Task data START

(** The loop of [readyz]: the results and the number of failed checks. *)
Fixpoint run_checks (checks : list ReadinessCheck) (results : gmap string string)
    (failed : nat) : Go (gmap string string * nat) :=
  match checks with
  | [] => mret (results, failed)
  | c :: checks =>
      match rc_Check c with
      | None => run_checks checks (<[rc_Name c := "ok"]> results) failed
      | Some check =>
          r ← attempt check;
          match r with
          | Err _ => run_checks checks (<[rc_Name c := "down"]> results) (S failed)
          | Ok _ => run_checks checks (<[rc_Name c := "ok"]> results) failed
          end
      end
  end.

Definition readyz (checks : list ReadinessCheck) : Handler := λ _,
  '(results, failed) ← run_checks checks ∅ 0%nat;
  if bool_decide (failed = length checks) && bool_decide (0 < length checks)%nat then
    writeJSON StatusServiceUnavailable (BReady "not ready" results)
  else if bool_decide (0 < failed)%nat then
    writeJSON StatusOK (BReady "degraded" results)
  else writeJSON StatusOK (BReady "ready" results).

(** ** The handlers *)
Section rest.
Context `{GoRuntime} `{UUIDLib} `{Environment} `{FloatLib} `{CryptoLib}.
(** [Deps.Wallets]. *)
Context (c : Cache) (reg : Registry) (L : Locker) (sleep : Go unit).
Context (em : option Emitter) (cfg : Config).
(** [Deps.Funding], [Deps.Withdrawal], [Deps.Nonce] and [Deps.Readiness]. *)
Context (treasury : option (list exchange → TreasuryRequest → result unit)).
Context (C : Collaborators) (nonceSvc : option (Locker * Go unit)).
Context (checks : list ReadinessCheck).

Definition with_id (r : Request) (k : uuid → Go Response) : Go Response :=
  match parseID r with
  | Err e => writeError StatusBadRequest e
  | Ok id => k id
  end.

Definition createWallet : Handler := λ r,
  match decode_createWallet r with
  | Err e => writeError StatusBadRequest e
  | Ok req =>
      wl ← attempt (Wallet_Create em (MkCreateRequest (cw_Chain req) (cw_Type req)
        (cw_Label req) (cw_KeyID req)));
      match wl with
      | Err e => writeError StatusBadRequest e
      | Ok wl => writeJSON StatusCreated (BWallet wl)
      end
  end.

Task data END

Exercise details:
Going through the entries above, show each line that contains "Locker".

Expected output:
Context (c : Cache) (reg : Registry) (L : Locker) (sleep : Go unit).
Context (C : Collaborators) (nonceSvc : option (Locker * Go unit)).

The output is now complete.